Now I have one App in Azure active directory1, and a web api in Azure active directory2. My aim is to allow users in AAD1 and AAD2 can both login the App.

So far I've enabled App and Api as multi-tenant, added each other in the manifest as known client application.

The things I've not finished yet: add one as a custom domain into the other, add permissions btw api and app, and I met some problems on these two.

Right now my error msg is:

An error has occurred while authorizing access via Authorization Server: unauthorized_client AADSTS65005: Invalid > resource. The client has requested access to a resource which is not listed in the requested permissions in the client's application registration.

When I tried to give the access in the api, in the required permission list, I didn't see the web app (which is in the other directory).
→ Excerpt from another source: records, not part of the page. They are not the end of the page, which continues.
(* ===== verification/LibcCalls.v ===== *)
(** The C library on the kernel: the [syscall] instruction of a user program runs
    the kernel's dispatcher, and the streams of the library then deliver the
    files of the kernel. *)
From S2P Require Import Prelude Interfaces Ram PhysMem DList Kheap Paging Vmm RunQueue Space Context Proc Vfs Cpio Elf Input Screen UserMem SysMem Kernel Files FileCalls LibcStr LibcMalloc LibcFmt LibcIO.

(** The registers at a [syscall] instruction: number in [rax], arguments in
    [rdi], [rsi], [rdx], [r10], [r8] and [r9]. *)
Definition regs (num : Z) (args : list Z) : cpu_state :=
  let a i := default 0 (args !! i) in
  CpuState 0 0 0 0 0 (a 3%nat) (a 5%nat) (a 4%nat) 0 (a 0%nat) (a 1%nat) (a 2%nat) 0 0 num 0 0 0.

Section doccr.
Context {H : Type} `{HeapAlloc H} `{KernelCode} `{DeviceObjects} (path_fuel : nat).
#[export] Instance doccr_syscalls : Syscalls (kernel H) := λ k num args,
  '(k, c) ← syscall_dispatch path_fuel k (regs num args); Ret (s_rax c, k).
End doccr.

Section read_files.
Context {H : Type} `{HeapAlloc H} `{KernelCode} `{DeviceObjects} (path_fuel : nat) (D U : Z → Prop).
Context (off r : Z) (fr : Z → Z) (Hoff : 0 ≤ off ∧ off + 2 ^ 47 ≤ 2 ^ 64).
Implicit Types (k : kernel H).
Notation home := (Elf.home off fr).
Notation user_at := (user_byte off r).
#[local] Instance files_syscalls : Syscalls (kernel H) := doccr_syscalls path_fuel.

Lemma user_ptr_bounds ptr : user_ptr_ok ptr = true → 0 ≤ ptr → 0 ≤ ptr < 2 ^ 64.
Proof. unfold user_ptr_ok, USER_TOP. intros [_ Hp%Z.leb_le]%andb_true_iff. lia. Qed.

(** C36. [fread] on the kernel of this repository: of a stream on an open regular
    file whose contents are there it puts the next bytes of the file, as many as asked for or as are left,
    where the program reads them, and returns how many whole objects they are.
    The stream has reached its end exactly when fewer bytes came than asked for;
    the file position moves past them, and no other byte of memory and nothing
    else in the kernel or the library changes. *)
Theorem fread_delivers (s : program (kernel H)) stream f buffer size count p x d y n :
  let k := world s in
  files s !! stream = Some f → 0 ≤ f_fd f < 2 ^ 31 → open_file k p x (f_fd f) d y → v_type y = VFS_FILE →
  user_ptr_ok buffer = true → 0 ≤ buffer → 0 < size → 0 < count → size * count < 2 ^ 62 →
  0 ≤ fd_offset d < 2 ^ 62 → 0 ≤ v_size y < 2 ^ 62 → 0 ≤ v_data y → v_data y + v_size y < 2 ^ 64 →
  data_valid (vfs_heap (kfs k)) (v_data y) (v_size y) = true →
  n = Z.max 0 (Z.min (size * count) (v_size y - fd_offset d)) →
  active off r (kmm k) → range_writable D U off r fr (kram k) buffer n →
  (∀ i j, 0 ≤ i < n → 0 ≤ j < n → v_data y + fd_offset d + j ≠ home (buffer + i)) →
  returns (fread s buffer size count stream) (λ '(objects, s'), objects = n / size ∧
    (∀ i, 0 ≤ i < n → user_at (kram (world s')) (buffer + i) = Some (ld8 (kram k) (v_data y + fd_offset d + i))) ∧
    (∀ a, (∀ i, 0 ≤ i < n → a ≠ home (buffer + i)) → ld8 (kram (world s')) a = ld8 (kram k) a) ∧
    world s' = put_fd (with_kram k (kram (world s'))) p x (f_fd f) (Fd (fd_node d) (fd_offset d + n) true (fd_handle d)) ∧
    heap s' = heap s ∧
    files s' !! stream = Some (File (f_fd f) (f_error f) (if n <? size * count then 1 else f_eof f))).
Proof.
  intros k Hf Hfd Ho Hty Hptr Hb0 Hsz Hcnt Hsc Hpos Hsize Hd0 Hd1 Hv En Hact Hrw Hap.
  assert (Hbuf : 0 ≤ buffer < 2 ^ 64) by (by apply user_ptr_bounds).
  unfold fread. destruct (Z.eqb_spec size 0), (Z.eqb_spec count 0); try lia. cbn [orb]. rewrite Hf. cbn [deref]. rewrite bind_Ret.
  unfold read, syscall3, syscall, files_syscalls, doccr_syscalls. rewrite !(u64_small (size * count)), (u64_small (f_fd f)), (u64_small buffer) by lia.
  set (c := regs SYS_READ [f_fd f; buffer; size * count]). fold k.
  change (syscall_dispatch path_fuel k c) with (sys_read k c).
  assert (Hr : returns (sys_read k c) (λ '(k', c'), c' = set_rax c n ∧
    (∀ i, 0 ≤ i < n → user_at (kram k') (buffer + i) = Some (ld8 (kram k) (v_data y + fd_offset d + i))) ∧
    (∀ a, (∀ i, 0 ≤ i < n → a ≠ home (buffer + i)) → ld8 (kram k') a = ld8 (kram k) a) ∧
    k' = put_fd (with_kram k (kram k')) p x (f_fd f) (Fd (fd_node d) (fd_offset d + n) true (fd_handle d)))).
  { apply (read_step D U off r fr Hoff k c p x d y n); try done. cbn. lia. }
  apply returns_iff in Hr as ([k' c'] & -> & -> & Hin & Hout & Ek). rewrite !bind_Ret. cbn [s_rax set_rax].
  rewrite (i64_small n), (u64_small n) by lia. destruct (Z.ltb_spec n 0); [lia|]. cbn [returns].
  split; [done|]. destruct (Z.ltb_spec n (size * count)); cbn [world set_world set_file heap files].
  - split_and!; try done. by rewrite lookup_insert_eq.
  - split_and!; try done. rewrite Hf. by destruct f.
Qed.
End read_files.

(** A stream on descriptor 3 of the concrete caller: five objects of two bytes
    asked for, three bytes left, so one whole object. *)
#[local] Existing Instance um_devices.
#[local] Existing Instance um_code.
Definition um_program : program (kernel kheap) := Program um_kernel (Arena 0 ∅ ∅) {[0x5000 := File 3 0 0]}.
#[local] Instance um_syscalls : Syscalls (kernel kheap) := doccr_syscalls 8.

Lemma fread_witness :
  returns (fread um_program 0x400010 2 5 0x5000) (λ '(objects, s'), objects = 1 ∧
    files s' !! 0x5000 = Some (File 3 0 1)).
Proof.
  eapply returns_mono.
  - apply (fread_delivers 8 user_slot (physmem_used um_mem.2) Paging.hhdm 0x1000 (λ _, 0x3000) ltac:(vdone)
      um_program 0x5000 (File 3 0 0) 0x400010 2 5 0x80 um_proc (Fd 0x20 2 true 0) um_file 3);
      [reflexivity|vdone|exact um_open3|reflexivity|reflexivity|vdone|vdone|vdone|vdone|vdone|vdone|vdone|vdone|reflexivity|reflexivity
      |exact um_active|apply um_writable; vdone|].
    intros i j Hi Hj. unfold Elf.home. cbn [v_data um_file fd_offset].
    assert (E : (0x400010 + i) mod 4096 = 16 + i) by (clear -Hi; dlia). rewrite E. clear -Hi Hj. lia.
  - intros [objects s'] (-> & _ & _ & _ & _ & Hf). split; [reflexivity|exact Hf].
Defined.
How should I do with it?

If I move both App and Api under the same directory, is there anyway that allows users from the other directory to login?

2

2 Answers

1
votes

In order for you to see the Web API in Tenant 1 as an option for "Required Permission List", you need to provision the service principal for the Web API into Tenant 1.

You can do this a number of ways, but the easiest way may be to simply sign into the Web API by generating a Login URL. Once you login, using a user from Tenant 1, the service principal will be provisioned in the tenant, and then be an option available to select.
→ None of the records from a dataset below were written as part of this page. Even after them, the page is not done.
(** [__init__] on an already selected sheet: [_cargar_archivo] returns the
    prepared table, then the columns are classified. *)
Definition init (hoja : DataFrame) (configuracion : option Configuracion)
  : Resultado ExcelAnalyzer :=
  df <- _preparar_columnas_financieras hoja ;;
  Ok (_identificar_columnas
        {| df := df;
           columnas_monetarias := [];
           columnas_no_monetarias := [];
           configuracion := match configuracion with
                            | Some c => c
                            | None => configuracion_vacia
                            end |}).

(** The numeric interpretation of a cell: its number, the number its text
    denotes, and zero for anything else. *)
Definition interpretar (c : Celda) : Celda :=
  match c with
  | Num q => Num q
  | Texto s => match parse_numero s with
               | Some q => Num q
               | None => Num 0%Qc
               end
  | NaN | Nulo => Num 0%Qc
  end.

(** A column after the coercion pass, as the specification describes it. *)
Definition preparada (c : Etiqueta * Series) : Etiqueta * Series :=
  if es_monetaria (fst c) then (fst c, map interpretar (snd c)) else c.

End Analizador.

(** The labels that pass the keyword test occur once in the table. *)
Definition unicas (df : DataFrame) : Prop :=
  forall col, In col (columns df) -> es_monetaria col = true ->
              List.length (seleccion df col) = 1%nat.

(** Equality test, to compare computed dictionaries. *)
Fixpoint lista_eqb {A : Type} (eqb : A -> A -> bool) (l m : list A) : bool :=
  match l, m with
  | [], [] => true
  | a :: l', b :: m' => eqb a b && lista_eqb eqb l' m'
  | _, _ => false
  end.

Definition dict_eqb : Dict -> Dict -> bool :=
  lista_eqb (fun c d => String.eqb (fst c) (fst d) && Qc_eq_bool (snd c) (snd d)).

(** The sum of the numbers of a column. *)
Fixpoint suma_numeros (serie : Series) : Qc :=
  match serie with
  | [] => 0%Qc
  | Num q :: r => (q + suma_numeros r)%Qc
  | _ :: r => suma_numeros r
  end.

(** The total of the column of [d] labelled [col] (zero when there is no
    such single column). *)
Definition total_de (d : DataFrame) (col : Etiqueta) : Qc :=
  match getitem d col with
  | Ok serie => suma_numeros serie
  | Raise _ => 0%Qc
  end.

(** The column named [nombre] qualifies for tax under [c]. *)
Definition grava (c : Configuracion) (nombre : string) : bool :=
  get_calcular_iva c && negb (contains "iva" (lower nombre)).

(** The entries that the column named [nombre], of total [total], adds to
    the dictionary [totales]. *)
Definition anotar (c : Configuracion) (totales : Dict) (nombre : string) (total : Qc) : Dict :=
  let con_total := dict_set totales ("Total " ++ nombre) total in
  if grava c nombre then
    dict_set (dict_set con_total ("IVA de " ++ nombre) (total * get_iva_rate c)%Qc)
             ("Total con IVA de " ++ nombre) (total + total * get_iva_rate c)%Qc
  else con_total.

(** The dictionary after the columns named [nombres] of the analyzer. *)
Definition anotar_todas (self : ExcelAnalyzer) (nombres : list string) (totales : Dict) : Dict :=
  fold_left (fun t nombre => anotar (configuracion self) t nombre (total_de (df self) (EStr nombre)))
            nombres totales.

(** The string labels of a list of labels. *)
Fixpoint nombres_de (l : list Etiqueta) : list string :=
  match l with
  | [] => []
  | EStr s :: r => s :: nombres_de r
  | EInt _ :: r => nombres_de r
  end.

(** The column named [nombre] of [d] is a single column of numbers. *)
Definition numerica (d : DataFrame) (nombre : string) : Prop :=
  exists serie, getitem d (EStr nombre) = Ok serie /\ forallb es_numero serie = true.


(** The tax-inclusive total of the column named [nombre] of the analyzer. *)
Definition total_con_iva (self : ExcelAnalyzer) (nombre : string) : Qc :=
  (total_de (df self) (EStr nombre)
   + total_de (df self) (EStr nombre) * get_iva_rate (configuracion self))%Qc.

(** ** Sample sheets *)

(** A column of texts and numbers under a monetary label. *)
Definition hoja_monto : DataFrame :=
  [ (EStr "Monto", [Texto "abc"; Texto ""; Num (Q2Qc 50); Texto "7"; NaN; Nulo]) ].

(** Dates, prices and an integer-labelled column. *)
Definition hoja_mixta : DataFrame :=
  [ (EStr "Fecha", [Texto "2024-01-05"; Texto "2024-01-06"]);
    (EStr "Precio", [Texto "100"; Num (Q2Qc 200)]);
    (EInt 2024, [Texto "12"; NaN]) ].

(** An invoice sheet with a column named 'Factura'. *)
Definition hoja_factura : DataFrame :=
  [ (EStr "Concepto", [Texto "servicio"; Texto "envio"]);
    (EStr "Factura", [Num (Q2Qc 100); Texto "50"]) ].

(** ** The overridden preparation *)

Section Sobrescrita.

Variable parse_numero : string -> option Qc.

(** One iteration of the loop of the first [_preparar_columnas_financieras]
    of the class body: [columna.lower()] is called on every label, and a
    label that is not a string has no such method. *)
Definition preparar_columna_primera (df : DataFrame) (columna : Etiqueta)
  : Resultado DataFrame :=
  match columna with
  | EStr s =>
      let columna_lower := lower s in
      if existsb (fun termino => contains termino columna_lower) COLUMNAS_FINANCIERAS
      then
        serie <- getitem df columna ;;
        let df := setitem df columna (to_numeric parse_numero serie) in
        serie <- getitem df columna ;;
        Ok (setitem df columna (fillna serie 0%Qc))
      else Ok df
  | EInt _ => Raise AttributeError
  end.

(** The first [_preparar_columnas_financieras] of the class body, which the
    second definition of the same name replaces. *)
Definition _preparar_columnas_financieras_primera (df : DataFrame) : Resultado DataFrame :=
  for_each preparar_columna_primera (columns df) df.

End Sobrescrita.

(** ** The console layer: choosing the file and the sheet *)

(** Exceptions of the console layer; [Interna] carries an exception of the
    table layer. *)
Inductive Error : Type :=
| ValueError
| EOFError
| FileNotFoundError
| IndexError
| Interna (e : Excepcion)
| Otra (clase : string).

Inductive Salida (A : Type) : Type :=
| Devuelve (a : A)
| Lanza (e : Error).

Arguments Devuelve {A} a.
Arguments Lanza {A} e.

(** What a call shows on the console: a [print], or the prompt of an
    [input].  Log records are not modelled. *)
Inductive Evento : Type :=
| Print (texto : string)
| Input (prompt : string).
https://login.microsoftonline.com/common/oauth2/authorize?client_id=<appid>&response_type=code&redirect_uri=<replyurl>&resource=<resource>&prompt=consent

The other option might be to use AAD PowerShell to create a service principal based off your Web API App Id:

New-​Azure​AD​Service​Principal

New-AzureADServicePrincipal -AccountEnabled $true -AppId $MyApp.AppId -DisplayName $App -Tags {WindowsAzureActiveDirectoryIntegratedApp}

Once you have successfully put the service principal on your required permissions, the error message you described above should go away.

1
votes

In addition to Shawn Tabrizi's answer, you can also specify your API as a known client application of the App.

So in your App's manifest:

"knownClientApplications": [
  "your-api-client-id"
]

Then if you try to authenticate to the App, it can do consent for the API as well at the same time.